La réglementation classe les fonds durables en deux catégories : l’article 9, le plus pur, et l’article 8. Crainte d’éventuels procès pour écoposturo, ou lavage vertEn raison de la ségrégation de ces véhicules par les gestionnaires de fonds, nombre d’entre eux ont été déplacés vers des catégories inférieures. Comme si cela ne suffisait pas, l’engagement de la Commission européenne à augmenter les dépenses de défense en raison de la guerre entre la Russie et l’Ukraine a suscité l’intérêt des investisseurs pour des entreprises jusqu’alors exclues des fonds de développement durable, tandis que les grands gestionnaires ont abandonné leurs engagements contre le changement climatique et que beaucoup se sont engagés dans la Net Zero Asset Managers Initiative (NMIA Group). Atteindre zéro émission de gaz à effet de serre d’ici 2050 ou avant.

La Commission européenne reconnaît que le système de labellisation utilisé avec les fonds ESG a « créé de la confusion – notamment parmi les investisseurs particuliers – et accru les risques ». lavage vert et vente inappropriée de marchandises. En conséquence, le règlement n’a pas pleinement atteint les objectifs consistant à aider le secteur financier de l’Union européenne à allouer des capitaux aux priorités durables de l’Europe. » C’est pourquoi il a proposé ce mercredi une révision qui, d’une part, cherche à simplifier la paperasse pour le secteur financier et, d’autre part, à accroître la souscription de ces véhicules par les investisseurs particuliers.

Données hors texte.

(** C6: the passes between the composer and persistence (back-translation,
    citation reformatting) leave the composer's input and references as
    they are: the persisted input is the composer's, every reference
    inserted is the reference at that position of the composer's list, and
    a returned response carries the composer's input and references.  The
    translator is called a second time, on the composer's output and with
    the detected language as target, exactly when that language is not
    "en". *)
Theorem translation_passes_touch_only_output
    settings now uuid4 chatId request email (products : Products * Products)
    w res w' tr cr0 lang :
  run step (create_chat_response settings now uuid4 chatId request email
              products) w = (res, w', tr) ->
  composed tr = [cr0] ->
  detected_source_lang tr = Some (Some lang) ->
  (forall cr, res = Returned cr ->
     cr_input cr = cr_input cr0 /\ cr_references cr = cr_references cr0) /\
  (forall chat_id user_input query output_text payload rating_value,
     In (InsertResponse chat_id user_input query output_text payload
           rating_value) (calls tr) ->
     user_input = cr_input cr0) /\
  (forall reference_id reference_type idx response_id,
     In (InsertResponseReference reference_id reference_type idx response_id)
        (calls tr) ->
     nth_error (cr_references cr0) idx =
       Some {| ref_id := reference_id; ref_type := reference_type |}) /\
  filter is_translate (calls tr) =
    Translate (cm_content request) "en"
      :: (if String.eqb lang "en" then []
          else [Translate (cr_output cr0) lang]).
Proof.
  intros H Hc0 Hlang.
  assert (Hmain :
    (forall cr, res = Returned cr ->
       cr_input cr = cr_input cr0 /\ cr_references cr = cr_references cr0) /\
    (forall c, In c (filter is_response_persistence (calls tr)) ->
       match c with
       | InsertResponse _ user_input _ _ _ _ => user_input = cr_input cr0
       | InsertResponseReference reference_id reference_type idx _ =>
           nth_error (cr_references cr0) idx =
             Some {| ref_id := reference_id; ref_type := reference_type |}
       | _ => True
       end) /\
    filter is_translate (calls tr) =
      Translate (cm_content request) "en"
        :: (if String.eqb lang "en" then []
            else [Translate (cr_output cr0) lang])).
  { explore_turn H.
    all: push_views_in Hc0; try discriminate.
    all: injection Hc0 as Hc0; subst.
    all: destruct HA as (t & Ht & Hl & _ & _ & Htr & _).
    all: unfold detected_source_lang, translations in Hlang;
      rewrite flat_map_app, Ht in Hlang; simpl in Hlang;
      assert (l = lang) by congruence; subst l; clear Hlang.
    all: split; [intros cr Hcr; inversion Hcr; subst; simpl; auto|].
    all: split; [|push_views; rewrite ?Htr; use_equations; reflexivity].
    all: intros c; push_views; intros Hin.
    all: repeat first [ rewrite in_app_iff in Hin | progress simpl in Hin ].
    all: repeat match goal with
           | Hx : _ \/ _ |- _ => destruct Hx as [Hx|Hx]
           end;
      try contradiction; try (subst c; reflexivity).
    all: destruct (@loop_calls_are_references _ _ _ _ Hprefix Hin)
      as (i0 & ref0 & -> & Hnth); destruct ref0; exact Hnth. }
  destruct Hmain as (Hret & Hpersist & Htranslate).
  split; [exact Hret|]. split; [|split; [|exact Htranslate]].
  - intros chat_id user_input query output_text payload rating_value Hin.
    apply (Hpersist (InsertResponse chat_id user_input query output_text
                       payload rating_value)).
    apply filter_In; auto.
  - intros reference_id reference_type idx response_id Hin.
    apply (Hpersist (InsertResponseReference reference_id reference_type idx
                       response_id)).
    apply filter_In; auto.
Qed.
Lemma sensor_profile_follows_session_witness :
  read_profile (Fdr.baro (snd (Fdr.fdr_start (env_at 1000) 2 10 idle_system)))
    = Barometer.Fast /\
  read_profile (Fdr.baro (Fdr.fdr_stop (env_at 1200) one_sample_buffered))
    = Barometer.HighPrecision.
Proof.
  split.
  - destruct (proj1 (sensor_profile_follows_session (env_at 1000) 2 10
                       idle_system bus_primary)) as [_ H];
      [vm_compute; reflexivity | reflexivity |].
    apply H. vm_compute. reflexivity.
  - destruct (proj1 (proj2 (sensor_profile_follows_session (env_at 1200) 2 10
                              one_sample_buffered bus_primary))) as [_ H];
      [vm_compute; reflexivity |].
    apply H. vm_compute. reflexivity.
Defined.

(** *** A scan that finds no sensor *)

Lemma answering_bounds bus l :
  forall log, 0 <= answering bus log l <= Z.of_nat (List.length l).
Proof.
  induction l as [|i l IH]; intros log; cbn [answering List.length]; [lia|].
  specialize (IH (log ++ [Barometer.WireProbe i])).
  destruct (Barometer.wire_ack bus log i); lia.
Qed.

Lemma answering_app bus l1 l2 :
  forall log,
    answering bus log (l1 ++ l2) =
    answering bus log l1 + answering bus (log ++ probes l1) l2.
Proof.
  induction l1 as [|i l1 IH]; intros log.
  - cbn. rewrite app_nil_r. reflexivity.
  - cbn [app answering probes map]. rewrite IH, <- app_assoc. cbn [app].
    unfold probes. lia.
Qed.

Lemma scan_loop_counts bus l :
  Forall (fun i => i <> Barometer.BME280_ADDRESS_PRIMARY) l ->
  forall rest count chipid s log,
    0 <= count -> count + Z.of_nat (List.length l) < 256 ->
    Barometer.scan_loop bus (l ++ rest) count chipid s log =
    Barometer.scan_loop bus rest (count + answering bus log l) chipid s
      (log ++ probes l).
Proof.
  induction 1 as [|i l Hi _ IH]; intros rest count chipid s log H0 Hlt.
  - cbn. rewrite app_nil_r, Z.add_0_r. reflexivity.
  - cbn [app Barometer.scan_loop answering probes map List.length] in *.
    unfold Barometer.bind at 1, Barometer.call at 1.
    apply Z.eqb_neq in Hi. rewrite Hi. cbn [andb].
    pose proof (answering_bounds bus l (log ++ [Barometer.WireProbe i])) as Hb.
    destruct (Barometer.wire_ack bus log i).
    + replace (u8 (count + 1)) with (count + 1)
        by (unfold u8; rewrite Z.mod_small; lia).
      rewrite IH by lia. rewrite <- app_assoc. cbn [app].
      f_equal. lia.
    + rewrite IH by lia. rewrite <- app_assoc. cbn [app].
      f_equal.
Qed.

(** X17. When nothing answers at the primary address, a scan probes the
    addresses 1 to 119 once each in increasing order, starts no driver,
    reads no identity register, and changes nothing but the device count,
    which becomes the number of addresses that answered: the sensor stays
    Unconfigured and the next cycle scans again. *)
Theorem scan_without_primary (bus : Barometer.Bus) (s : Barometer.state) :
  Barometer.wire_ack bus (probes addresses_before_primary)
    Barometer.BME280_ADDRESS_PRIMARY = false ->
  Barometer.scanAndTryInit bus s [] =
  (Barometer.set_deviceCount (answering bus [] Barometer.scan_addresses) s,
   probes Barometer.scan_addresses) /\
  0 <= answering bus [] Barometer.scan_addresses <= 118 /\
  (Barometer.bme_ok s = false ->
   sensor_state (baro_cycle bus s) = Unconfigured).
Proof.
  intros Hack.
  assert (Hscan : Barometer.scanAndTryInit bus s [] =
    (Barometer.set_deviceCount (answering bus [] Barometer.scan_addresses) s,
     probes Barometer.scan_addresses)).
  { unfold Barometer.scanAndTryInit, Barometer.bind at 1.
    rewrite scan_addresses_split.
    rewrite (scan_loop_counts bus addresses_before_primary
               addresses_before_primary_other) by (cbn; lia).
    change ([] ++ probes addresses_before_primary)
      with (probes addresses_before_primary).
    rewrite answering_app.
    change ([] ++ probes addresses_before_primary)
      with (probes addresses_before_primary).
    pose proof (answering_bounds bus addresses_before_primary []) as Hb1.
    set (c1 := answering bus [] addresses_before_primary) in *.
    set (log1 := probes addresses_before_primary) in *.
    cbn [answering]. rewrite Hack.
    pose proof (answering_bounds bus addresses_after_primary
                  (log1 ++ [Barometer.WireProbe Barometer.BME280_ADDRESS_PRIMARY]))
      as Hb2.
    set (c2 := answering bus _ addresses_after_primary) in *.
    remember addresses_after_primary as tail eqn:Htail.
    cbn [Barometer.scan_loop].
    unfold Barometer.bind at 1, Barometer.call at 1. rewrite Hack.
    pose proof (scan_loop_counts bus tail) as Hcount.
    rewrite Htail in Hcount.
    specialize (Hcount addresses_after_primary_other [] (0 + c1) 0 s
                  (log1 ++ [Barometer.WireProbe Barometer.BME280_ADDRESS_PRIMARY])).
    rewrite app_nil_r in Hcount. rewrite <- Htail in Hcount.
    rewrite Hcount.
    2:{ lia. }
    2:{ assert (Ht : Z.of_nat (List.length tail) = 1)
          by (rewrite Htail; reflexivity).
        change (Z.of_nat (List.length addresses_before_primary)) with 117 in Hb1.
        lia. }
    cbn [Barometer.scan_loop Barometer.ret].
    change (answering bus
              (log1 ++ [Barometer.WireProbe Barometer.BME280_ADDRESS_PRIMARY]) tail)
      with c2.
    unfold Barometer.ret.
    replace (0 + c1 + c2) with (c1 + (0 + c2)) by lia.
    unfold log1, probes. rewrite map_app. cbn [map].
    rewrite <- app_assoc. reflexivity. }
  split; [exact Hscan|]. split.
  - rewrite scan_addresses_split, answering_app.
    change ([] ++ probes addresses_before_primary)
      with (probes addresses_before_primary).
    cbn [answering]. rewrite Hack.
    pose proof (answering_bounds bus addresses_before_primary []) as Hb1.
    pose proof (answering_bounds bus addresses_after_primary
                  (probes addresses_before_primary ++
                   [Barometer.WireProbe Barometer.BME280_ADDRESS_PRIMARY])) as Hb2.
    change (Z.of_nat (List.length addresses_after_primary)) with 1 in Hb2.
    change (Z.of_nat (List.length addresses_before_primary)) with 117 in Hb1.
    lia.
  - intros Hok. unfold baro_cycle, Barometer.barometer_process.
    rewrite Hok. cbn [negb]. rewrite Hscan. cbn [fst].
    unfold sensor_state. cbn. rewrite Hok. reflexivity.
Qed.

Lemma scan_without_primary_witness :
  Barometer.deviceCount
    (fst (Barometer.scanAndTryInit
            (Barometer.mkBus (fun _ a => (a =? 0x3C) || (a =? 0x68))
               (fun _ _ => true) (fun _ _ => None) (fun _ _ => true)
               (fun _ => NaN) (fun _ => NaN))
            Barometer.boot [])) = 2.
Proof.
  rewrite (proj1 (scan_without_primary
             (Barometer.mkBus (fun _ a => (a =? 0x3C) || (a =? 0x68))
                (fun _ _ => true) (fun _ _ => None) (fun _ _ => true)
                (fun _ => NaN) (fun _ => NaN))
             Barometer.boot eq_refl)).
  reflexivity.
Defined.

(* ====================================================================== *)
(** * Properties of the entry points *)

(** X18. The reply to a start request does not tell what the recorder
    did.  It is always "started", with the interval computed from the
    requested frequency; that is the interval the recorder uses only for
    frequencies up to 50.  Above 50 the recorder samples every 20 ms while
    the reply states a shorter interval, and when the store cannot be
    mounted the reply is the same although an idle recorder stays idle. *)
Theorem start_reply_interval (e : Fdr.env) (dur : option Z) (f : Z)
  (w : Fdr.system) :
  0 <= f < 2 ^ 32 ->
  let r := Main.handle e (Main.FdrStart dur (Some f)) w in
  let d := match dur with Some v => u32 v | None => 180 end in
  fst r = Main.Started d f (if f >? 0 then 1000 / f else 1000) /\
  (fst (Fdr.ensureSpiffs e (Fdr.rec w)) = true ->
   let actual := Fdr.fdr_sample_interval_ms (Fdr.rec (snd r)) in
   (f <= 50 -> actual = (if f >? 0 then 1000 / f else 1000)) /\
   (50 < f -> actual = 20 /\ 1000 / f < 20)) /\
  (fst (Fdr.ensureSpiffs e (Fdr.rec w)) = false ->
   Fdr.fdr_active (Fdr.rec w) = false ->
   Fdr.fdr_isActive (snd r) = false).
Proof.
  intros Hf r d. subst r d. unfold Main.handle. cbn [fst snd].
  assert (Hu : u32 f = f) by (unfold u32; apply Z.mod_small; lia).
  rewrite Hu. split; [reflexivity|]. split.
  - intros Hm. cbv zeta. rewrite fdr_start_interval by assumption.
    unfold effective_rate. split.
    + intros Hle. destruct (Z.eqb_spec f 0) as [->|Hnz]; [reflexivity|].
      destruct (Z.gtb_spec f 50); [lia|].
      destruct (Z.gtb_spec f 0); [reflexivity | lia].
    + intros Hgt. destruct (Z.eqb_spec f 0); [lia|].
      destruct (Z.gtb_spec f 50); [|lia].
      split; [reflexivity|]. apply Z.div_lt_upper_bound; lia.
  - intros Hm Hidle. rewrite (fdr_start_not_mounted e _ _ w Hm).
    unfold Fdr.fdr_isActive. cbn [snd Fdr.set_rec Fdr.rec].
    destruct (ensureSpiffs_flash e (Fdr.rec w)) as (_ & _ & Ha & _).
    rewrite Ha. exact Hidle.
Qed.

Lemma start_reply_interval_witness :
  fst (Main.handle (env_at 1000) (Main.FdrStart (Some 2) (Some 100)) idle_system)
    = Main.Started 2 100 10 /\
  Fdr.fdr_sample_interval_ms
    (Fdr.rec (snd (Main.handle (env_at 1000)
                     (Main.FdrStart (Some 2) (Some 100)) idle_system))) = 20.
Proof.
  destruct (start_reply_interval (env_at 1000) (Some 2) 100 idle_system)
    as (Hr & Ha & _); [lia|].
  split; [exact Hr|].
  destruct (Ha eq_refl) as [_ Hgt]. apply Hgt. lia.
Defined.

Section LoopPass.

Variable snprintf_line : float -> float -> Fdr.bytes.

(** X19. In a pass of the main loop the recorder samples what the sensor
    cycle of the same pass has just published.  With a sensor active and
    no request, when the recorder's tick is accepted the line it appends
    is the text for the elapsed time, converted to a float and divided by
    1000 in single precision, and for the filter value that the sensor
    cycle of this pass has computed, also when the raw reading is out of
    range; and the request-free pass is the sensor cycle followed by the
    recorder cycle. *)
Theorem loop_records_current_reading (bus : Barometer.Bus)
  (e_req e_rec : Fdr.env) (w : Fdr.system) :
  Barometer.bme_ok (Fdr.baro w) = true ->
  let w0 := Fdr.mkSystem (Fdr.rec w) (baro_cycle bus (Fdr.baro w)) (Fdr.led w) in
  accepts e_rec w0 = true ->
  snd (Main.loop snprintf_line bus e_req None e_rec w) =
    Fdr.fdr_process snprintf_line e_rec w0 /\
  Fdr.sample_line snprintf_line (Fdr.millis e_rec) w0 =
    firstn 63
      (snprintf_line
         (of_Z (u32 (Fdr.millis e_rec - Fdr.fdr_start_ms (Fdr.rec w))) / Num 1000)%flt
         (Barometer.pressure_ema (baro_cycle bus (Fdr.baro w)))) /\
  exists s',
    Fdr.rec (snd (Main.loop snprintf_line bus e_req None e_rec w)) = s' /\
    let s1 := Fdr.set_fdr_write_buffer
                (Fdr.fdr_write_buffer (Fdr.rec w) ++
                 Fdr.sample_line snprintf_line (Fdr.millis e_rec) w0)
                (Fdr.set_last_sample_ms (Fdr.millis e_rec) (Fdr.rec w)) in
    (s' = s1 \/ s' = Fdr.flushBufferToFile e_rec s1).
Proof.
  intros Hok w0 Hacc. split; [reflexivity|]. split.
  - unfold Fdr.sample_line. subst w0. cbn [Fdr.rec Fdr.baro].
    unfold Barometer.barometer_getPressure.
    rewrite baro_cycle_active by assumption.
    destruct (read_cycle_published bus (Fdr.baro w)) as [_ Hp].
    rewrite Hp. reflexivity.
  - unfold Main.loop. cbn [snd]. fold w0.
    unfold accepts in Hacc.
    apply andb_true_iff in Hacc. destruct Hacc as [Hacc Hready].
    apply andb_true_iff in Hacc. destruct Hacc as [Hacc Hdue].
    apply andb_true_iff in Hacc. destruct Hacc as [Hact Hend].
    apply negb_true_iff in Hend.
    unfold Fdr.fdr_process. rewrite Hact, Hend, Hdue, Hready. cbn [negb].
    destruct (_ || _); cbn [Fdr.set_rec Fdr.rec]; eexists;
      (split; [reflexivity|]); [right | left]; reflexivity.
Qed.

Pour la création de la nouvelle catégorie, la Commission a souligné que les pratiques de marché existantes sont utilisées et qu’elles sont conçues pour faciliter la prise de décision des petits investisseurs. Ainsi, la catégorie durabilité comprendra, dans sa forme la plus pure, les véhicules qui contribuent aux objectifs de durabilité, tels que les objectifs climatiques, environnementaux ou sociaux, et qui investissent dans des entreprises ou des projets répondant à des normes élevées en matière de durabilité. La deuxième catégorie, Transition, est destinée aux fonds qui investissent dans des entreprises ou des projets qui cherchent à évoluer vers des pratiques plus durables. Et le dernier, appelé Basic ESG, est destiné aux véhicules qui ne répondent pas aux critères de Investissement durable ou de transition, mais il intègre des facteurs de durabilité.

“Le plus important est que les catégories soient plus simples, plus claires et moins dépendantes des données que les concepts actuels du SFDR”, reconnaît la Commission européenne, qui ajoute que seuls les fonds d’investissement classés dans la nouvelle classification pourront inclure le terme ESG dans leur nom.

Le superviseur européen des marchés, l’ESMA, a récemment évalué avec des régulateurs nationaux tels que la CNMV espagnole, le respect de la réglementation régissant les investissements ESG dans le secteur de la gestion d’actifs, et a donné son approbation générale. Cependant, il met en garde contre des points qui pourraient être améliorés dans l’application pratique du risque de durabilité, tant dans la gestion que dans l’information des clients. Les principaux axes d’amélioration soulignés par la CNMV en octobre incluent « l’utilisation d’un langage vague et trop général, ainsi que l’existence d’informations incomplètes ou insuffisantes ».